***** INPUT FOR THIS TASK

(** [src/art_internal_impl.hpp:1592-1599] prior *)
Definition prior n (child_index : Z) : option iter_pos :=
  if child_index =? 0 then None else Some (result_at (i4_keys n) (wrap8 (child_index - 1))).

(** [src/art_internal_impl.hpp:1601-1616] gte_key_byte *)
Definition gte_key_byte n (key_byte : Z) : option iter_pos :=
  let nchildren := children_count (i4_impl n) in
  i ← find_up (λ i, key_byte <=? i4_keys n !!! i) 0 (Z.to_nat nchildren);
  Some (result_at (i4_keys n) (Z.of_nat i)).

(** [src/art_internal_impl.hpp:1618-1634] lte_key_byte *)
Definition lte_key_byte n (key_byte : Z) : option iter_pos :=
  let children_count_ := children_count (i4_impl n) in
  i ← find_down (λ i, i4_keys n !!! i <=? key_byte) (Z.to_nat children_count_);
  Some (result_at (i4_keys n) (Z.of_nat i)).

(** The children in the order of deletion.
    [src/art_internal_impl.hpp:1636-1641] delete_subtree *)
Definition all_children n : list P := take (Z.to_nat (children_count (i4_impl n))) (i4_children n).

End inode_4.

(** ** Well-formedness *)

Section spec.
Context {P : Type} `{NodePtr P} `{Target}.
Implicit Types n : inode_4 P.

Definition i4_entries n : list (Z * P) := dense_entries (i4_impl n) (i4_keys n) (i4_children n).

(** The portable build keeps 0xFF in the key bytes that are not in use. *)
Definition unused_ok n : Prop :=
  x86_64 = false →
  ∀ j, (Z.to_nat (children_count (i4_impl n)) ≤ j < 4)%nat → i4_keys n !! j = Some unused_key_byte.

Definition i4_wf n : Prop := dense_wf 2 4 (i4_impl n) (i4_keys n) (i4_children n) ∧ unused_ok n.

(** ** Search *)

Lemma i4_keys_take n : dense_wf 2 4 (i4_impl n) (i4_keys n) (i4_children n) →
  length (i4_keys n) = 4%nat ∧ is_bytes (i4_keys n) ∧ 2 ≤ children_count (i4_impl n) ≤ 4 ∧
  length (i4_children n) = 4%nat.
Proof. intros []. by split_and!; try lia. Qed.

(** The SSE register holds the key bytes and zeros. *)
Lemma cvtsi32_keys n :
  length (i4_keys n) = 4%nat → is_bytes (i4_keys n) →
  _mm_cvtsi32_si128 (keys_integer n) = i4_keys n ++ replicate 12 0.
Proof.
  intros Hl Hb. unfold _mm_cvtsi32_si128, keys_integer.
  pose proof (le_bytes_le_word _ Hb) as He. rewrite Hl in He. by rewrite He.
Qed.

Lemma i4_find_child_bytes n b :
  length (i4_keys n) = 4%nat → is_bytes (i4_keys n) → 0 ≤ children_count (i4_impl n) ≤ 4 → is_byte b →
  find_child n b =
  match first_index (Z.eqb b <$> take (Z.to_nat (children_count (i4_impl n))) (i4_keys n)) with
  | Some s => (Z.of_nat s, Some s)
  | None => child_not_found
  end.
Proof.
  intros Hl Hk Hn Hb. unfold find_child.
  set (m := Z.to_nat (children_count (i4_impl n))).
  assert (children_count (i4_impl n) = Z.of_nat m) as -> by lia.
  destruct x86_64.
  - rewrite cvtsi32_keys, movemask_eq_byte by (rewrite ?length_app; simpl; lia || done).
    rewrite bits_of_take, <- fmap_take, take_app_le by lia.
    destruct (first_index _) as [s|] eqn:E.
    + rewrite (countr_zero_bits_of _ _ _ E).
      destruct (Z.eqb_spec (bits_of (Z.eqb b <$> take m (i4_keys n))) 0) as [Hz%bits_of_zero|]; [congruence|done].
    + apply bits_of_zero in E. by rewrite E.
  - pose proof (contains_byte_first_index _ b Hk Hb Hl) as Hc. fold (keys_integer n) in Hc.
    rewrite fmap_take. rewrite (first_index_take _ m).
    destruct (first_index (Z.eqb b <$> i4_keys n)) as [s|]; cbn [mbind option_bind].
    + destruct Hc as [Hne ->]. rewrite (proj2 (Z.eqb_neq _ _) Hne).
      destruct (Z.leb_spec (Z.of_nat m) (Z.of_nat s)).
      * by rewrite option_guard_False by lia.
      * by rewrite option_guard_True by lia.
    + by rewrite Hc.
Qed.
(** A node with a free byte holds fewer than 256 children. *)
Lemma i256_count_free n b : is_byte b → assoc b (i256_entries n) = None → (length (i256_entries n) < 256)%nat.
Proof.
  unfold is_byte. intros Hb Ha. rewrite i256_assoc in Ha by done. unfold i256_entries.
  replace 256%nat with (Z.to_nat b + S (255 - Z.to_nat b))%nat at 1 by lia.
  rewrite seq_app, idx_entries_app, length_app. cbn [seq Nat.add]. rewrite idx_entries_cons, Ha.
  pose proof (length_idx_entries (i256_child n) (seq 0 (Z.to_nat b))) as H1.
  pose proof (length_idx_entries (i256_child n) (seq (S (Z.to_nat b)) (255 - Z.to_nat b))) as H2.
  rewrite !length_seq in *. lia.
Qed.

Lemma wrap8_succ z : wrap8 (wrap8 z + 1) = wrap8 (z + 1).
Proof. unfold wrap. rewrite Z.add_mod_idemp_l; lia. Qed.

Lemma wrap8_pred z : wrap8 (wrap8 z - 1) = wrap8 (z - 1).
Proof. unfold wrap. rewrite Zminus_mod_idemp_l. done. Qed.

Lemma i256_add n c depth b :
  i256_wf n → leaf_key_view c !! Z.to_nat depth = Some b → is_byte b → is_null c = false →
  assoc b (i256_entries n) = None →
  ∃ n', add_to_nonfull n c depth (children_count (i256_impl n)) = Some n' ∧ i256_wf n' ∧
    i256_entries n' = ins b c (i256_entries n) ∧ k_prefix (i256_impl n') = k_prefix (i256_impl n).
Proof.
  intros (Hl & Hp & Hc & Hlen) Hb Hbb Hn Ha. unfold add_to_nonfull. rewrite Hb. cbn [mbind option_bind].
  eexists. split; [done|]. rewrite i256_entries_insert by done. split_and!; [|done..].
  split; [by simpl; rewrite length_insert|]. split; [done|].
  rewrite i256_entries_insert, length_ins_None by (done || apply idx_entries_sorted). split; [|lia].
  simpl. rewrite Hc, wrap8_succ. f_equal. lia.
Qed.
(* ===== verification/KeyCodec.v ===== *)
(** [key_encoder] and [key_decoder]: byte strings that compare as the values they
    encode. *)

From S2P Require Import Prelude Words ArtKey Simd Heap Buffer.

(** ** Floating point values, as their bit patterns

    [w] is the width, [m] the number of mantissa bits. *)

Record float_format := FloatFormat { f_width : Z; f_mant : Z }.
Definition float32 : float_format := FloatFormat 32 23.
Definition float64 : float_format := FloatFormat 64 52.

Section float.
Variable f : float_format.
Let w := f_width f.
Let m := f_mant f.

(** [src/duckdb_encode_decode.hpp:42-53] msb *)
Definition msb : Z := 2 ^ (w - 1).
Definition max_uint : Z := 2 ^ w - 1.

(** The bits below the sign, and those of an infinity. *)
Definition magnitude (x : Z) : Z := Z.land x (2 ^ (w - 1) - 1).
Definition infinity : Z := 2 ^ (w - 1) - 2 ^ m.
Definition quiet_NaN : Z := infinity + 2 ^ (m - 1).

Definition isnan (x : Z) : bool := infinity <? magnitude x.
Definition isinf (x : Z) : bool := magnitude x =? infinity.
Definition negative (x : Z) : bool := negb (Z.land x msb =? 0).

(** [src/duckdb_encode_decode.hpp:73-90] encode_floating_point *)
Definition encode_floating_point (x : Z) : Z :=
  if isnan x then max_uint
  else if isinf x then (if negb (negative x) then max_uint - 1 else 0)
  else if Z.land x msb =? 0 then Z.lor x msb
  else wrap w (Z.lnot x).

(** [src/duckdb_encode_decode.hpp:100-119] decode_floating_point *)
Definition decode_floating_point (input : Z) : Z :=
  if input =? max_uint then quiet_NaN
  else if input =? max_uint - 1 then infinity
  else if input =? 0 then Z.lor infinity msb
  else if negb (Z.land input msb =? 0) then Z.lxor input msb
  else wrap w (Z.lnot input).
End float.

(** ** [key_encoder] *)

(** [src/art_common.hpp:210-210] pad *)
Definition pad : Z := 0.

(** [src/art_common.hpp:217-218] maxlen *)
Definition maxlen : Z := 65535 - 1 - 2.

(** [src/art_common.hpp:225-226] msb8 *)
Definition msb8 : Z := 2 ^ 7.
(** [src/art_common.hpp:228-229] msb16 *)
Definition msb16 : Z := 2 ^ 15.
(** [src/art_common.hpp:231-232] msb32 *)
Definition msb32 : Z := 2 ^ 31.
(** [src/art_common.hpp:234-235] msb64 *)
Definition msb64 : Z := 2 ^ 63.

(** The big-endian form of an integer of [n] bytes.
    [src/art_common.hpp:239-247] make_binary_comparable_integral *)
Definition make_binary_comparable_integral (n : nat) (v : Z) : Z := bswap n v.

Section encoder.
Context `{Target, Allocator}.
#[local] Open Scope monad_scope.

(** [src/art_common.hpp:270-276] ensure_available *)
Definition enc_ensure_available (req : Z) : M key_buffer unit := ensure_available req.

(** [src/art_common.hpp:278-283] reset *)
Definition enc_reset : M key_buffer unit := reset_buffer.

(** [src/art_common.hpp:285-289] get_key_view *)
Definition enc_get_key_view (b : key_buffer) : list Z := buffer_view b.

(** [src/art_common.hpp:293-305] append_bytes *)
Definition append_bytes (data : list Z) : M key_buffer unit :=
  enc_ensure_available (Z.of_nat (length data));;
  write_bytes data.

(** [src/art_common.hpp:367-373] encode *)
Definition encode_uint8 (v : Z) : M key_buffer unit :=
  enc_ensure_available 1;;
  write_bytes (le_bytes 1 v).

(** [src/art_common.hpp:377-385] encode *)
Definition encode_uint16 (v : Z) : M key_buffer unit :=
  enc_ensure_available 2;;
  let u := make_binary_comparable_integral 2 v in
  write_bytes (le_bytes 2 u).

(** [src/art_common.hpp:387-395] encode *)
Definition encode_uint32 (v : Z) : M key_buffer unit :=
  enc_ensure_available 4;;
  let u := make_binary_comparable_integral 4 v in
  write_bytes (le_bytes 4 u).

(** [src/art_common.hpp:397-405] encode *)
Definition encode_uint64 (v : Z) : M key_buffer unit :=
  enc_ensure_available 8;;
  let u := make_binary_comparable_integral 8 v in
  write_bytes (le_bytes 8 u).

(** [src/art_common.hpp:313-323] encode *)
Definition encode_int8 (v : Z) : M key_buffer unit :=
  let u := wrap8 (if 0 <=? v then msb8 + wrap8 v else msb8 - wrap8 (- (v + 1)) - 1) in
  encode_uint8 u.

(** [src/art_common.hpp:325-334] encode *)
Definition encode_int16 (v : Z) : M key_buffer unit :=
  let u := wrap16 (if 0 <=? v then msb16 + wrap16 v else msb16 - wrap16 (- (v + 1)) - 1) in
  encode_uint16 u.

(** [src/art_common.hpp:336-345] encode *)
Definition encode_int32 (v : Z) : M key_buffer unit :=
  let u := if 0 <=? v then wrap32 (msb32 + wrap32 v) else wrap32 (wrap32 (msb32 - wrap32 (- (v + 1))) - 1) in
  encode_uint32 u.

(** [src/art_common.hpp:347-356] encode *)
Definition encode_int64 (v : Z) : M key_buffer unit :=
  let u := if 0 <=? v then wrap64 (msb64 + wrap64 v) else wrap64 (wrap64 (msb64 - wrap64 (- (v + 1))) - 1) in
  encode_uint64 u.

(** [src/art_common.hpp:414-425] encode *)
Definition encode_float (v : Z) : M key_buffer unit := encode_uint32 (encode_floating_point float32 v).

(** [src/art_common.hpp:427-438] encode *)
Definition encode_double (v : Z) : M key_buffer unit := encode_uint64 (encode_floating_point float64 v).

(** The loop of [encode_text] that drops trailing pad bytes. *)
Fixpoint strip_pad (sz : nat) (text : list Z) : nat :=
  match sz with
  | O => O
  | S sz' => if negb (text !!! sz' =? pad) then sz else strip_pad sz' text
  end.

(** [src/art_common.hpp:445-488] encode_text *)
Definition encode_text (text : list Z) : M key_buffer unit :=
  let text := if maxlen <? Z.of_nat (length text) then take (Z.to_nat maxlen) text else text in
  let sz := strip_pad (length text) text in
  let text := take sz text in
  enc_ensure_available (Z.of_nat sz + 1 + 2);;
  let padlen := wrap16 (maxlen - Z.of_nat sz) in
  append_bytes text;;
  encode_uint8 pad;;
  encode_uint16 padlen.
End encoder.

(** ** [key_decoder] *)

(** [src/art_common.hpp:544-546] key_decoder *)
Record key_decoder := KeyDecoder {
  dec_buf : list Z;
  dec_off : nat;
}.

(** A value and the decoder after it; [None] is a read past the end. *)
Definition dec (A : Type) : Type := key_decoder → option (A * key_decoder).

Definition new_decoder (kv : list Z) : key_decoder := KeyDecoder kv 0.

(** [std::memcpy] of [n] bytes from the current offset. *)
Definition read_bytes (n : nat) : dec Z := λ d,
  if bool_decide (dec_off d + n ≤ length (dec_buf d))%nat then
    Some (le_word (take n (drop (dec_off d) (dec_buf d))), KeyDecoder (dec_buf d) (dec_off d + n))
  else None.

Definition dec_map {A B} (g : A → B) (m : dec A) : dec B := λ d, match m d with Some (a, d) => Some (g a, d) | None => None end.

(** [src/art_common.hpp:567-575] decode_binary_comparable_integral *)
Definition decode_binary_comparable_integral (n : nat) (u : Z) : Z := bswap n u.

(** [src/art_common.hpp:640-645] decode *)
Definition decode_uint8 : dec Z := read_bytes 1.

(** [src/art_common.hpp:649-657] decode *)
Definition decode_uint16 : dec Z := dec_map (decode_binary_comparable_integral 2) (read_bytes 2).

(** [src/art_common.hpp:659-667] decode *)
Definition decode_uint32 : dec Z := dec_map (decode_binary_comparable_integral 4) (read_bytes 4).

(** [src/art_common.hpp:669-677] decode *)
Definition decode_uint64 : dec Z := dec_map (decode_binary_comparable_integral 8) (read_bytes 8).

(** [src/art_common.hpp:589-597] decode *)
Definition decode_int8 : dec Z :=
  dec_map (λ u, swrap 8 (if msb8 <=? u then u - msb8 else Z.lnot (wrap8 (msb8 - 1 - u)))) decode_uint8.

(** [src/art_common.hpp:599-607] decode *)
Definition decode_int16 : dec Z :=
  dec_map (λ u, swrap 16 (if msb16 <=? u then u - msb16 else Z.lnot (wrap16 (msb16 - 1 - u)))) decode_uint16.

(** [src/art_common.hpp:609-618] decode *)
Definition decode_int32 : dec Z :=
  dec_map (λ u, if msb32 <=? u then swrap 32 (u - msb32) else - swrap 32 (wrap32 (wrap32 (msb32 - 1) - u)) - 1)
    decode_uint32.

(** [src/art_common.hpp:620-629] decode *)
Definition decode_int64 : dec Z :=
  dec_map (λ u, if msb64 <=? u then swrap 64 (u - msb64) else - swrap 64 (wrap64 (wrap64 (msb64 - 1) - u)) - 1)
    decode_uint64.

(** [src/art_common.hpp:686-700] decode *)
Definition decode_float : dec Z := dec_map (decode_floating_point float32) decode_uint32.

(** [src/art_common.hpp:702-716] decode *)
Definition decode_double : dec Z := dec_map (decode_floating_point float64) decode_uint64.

**********

→ PROMPT
Where the data above reaches the line holding "split; [by simpl;", begin printing, and stop after the line holding "Definition max_uint : Z := 2 ^ w - 1.". Each line must be reproduced exactly, with nothing else added.

→ YOUR SOLUTION
  split; [by simpl; rewrite length_insert|]. split; [done|].
  rewrite i256_entries_insert, length_ins_None by (done || apply idx_entries_sorted). split; [|lia].
  simpl. rewrite Hc, wrap8_succ. f_equal. lia.
Qed.
(* ===== verification/KeyCodec.v ===== *)
(** [key_encoder] and [key_decoder]: byte strings that compare as the values they
    encode. *)

From S2P Require Import Prelude Words ArtKey Simd Heap Buffer.

(** ** Floating point values, as their bit patterns

    [w] is the width, [m] the number of mantissa bits. *)

Record float_format := FloatFormat { f_width : Z; f_mant : Z }.
Definition float32 : float_format := FloatFormat 32 23.
Definition float64 : float_format := FloatFormat 64 52.

Section float.
Variable f : float_format.
Let w := f_width f.
Let m := f_mant f.

(** [src/duckdb_encode_decode.hpp:42-53] msb *)
Definition msb : Z := 2 ^ (w - 1).
Definition max_uint : Z := 2 ^ w - 1.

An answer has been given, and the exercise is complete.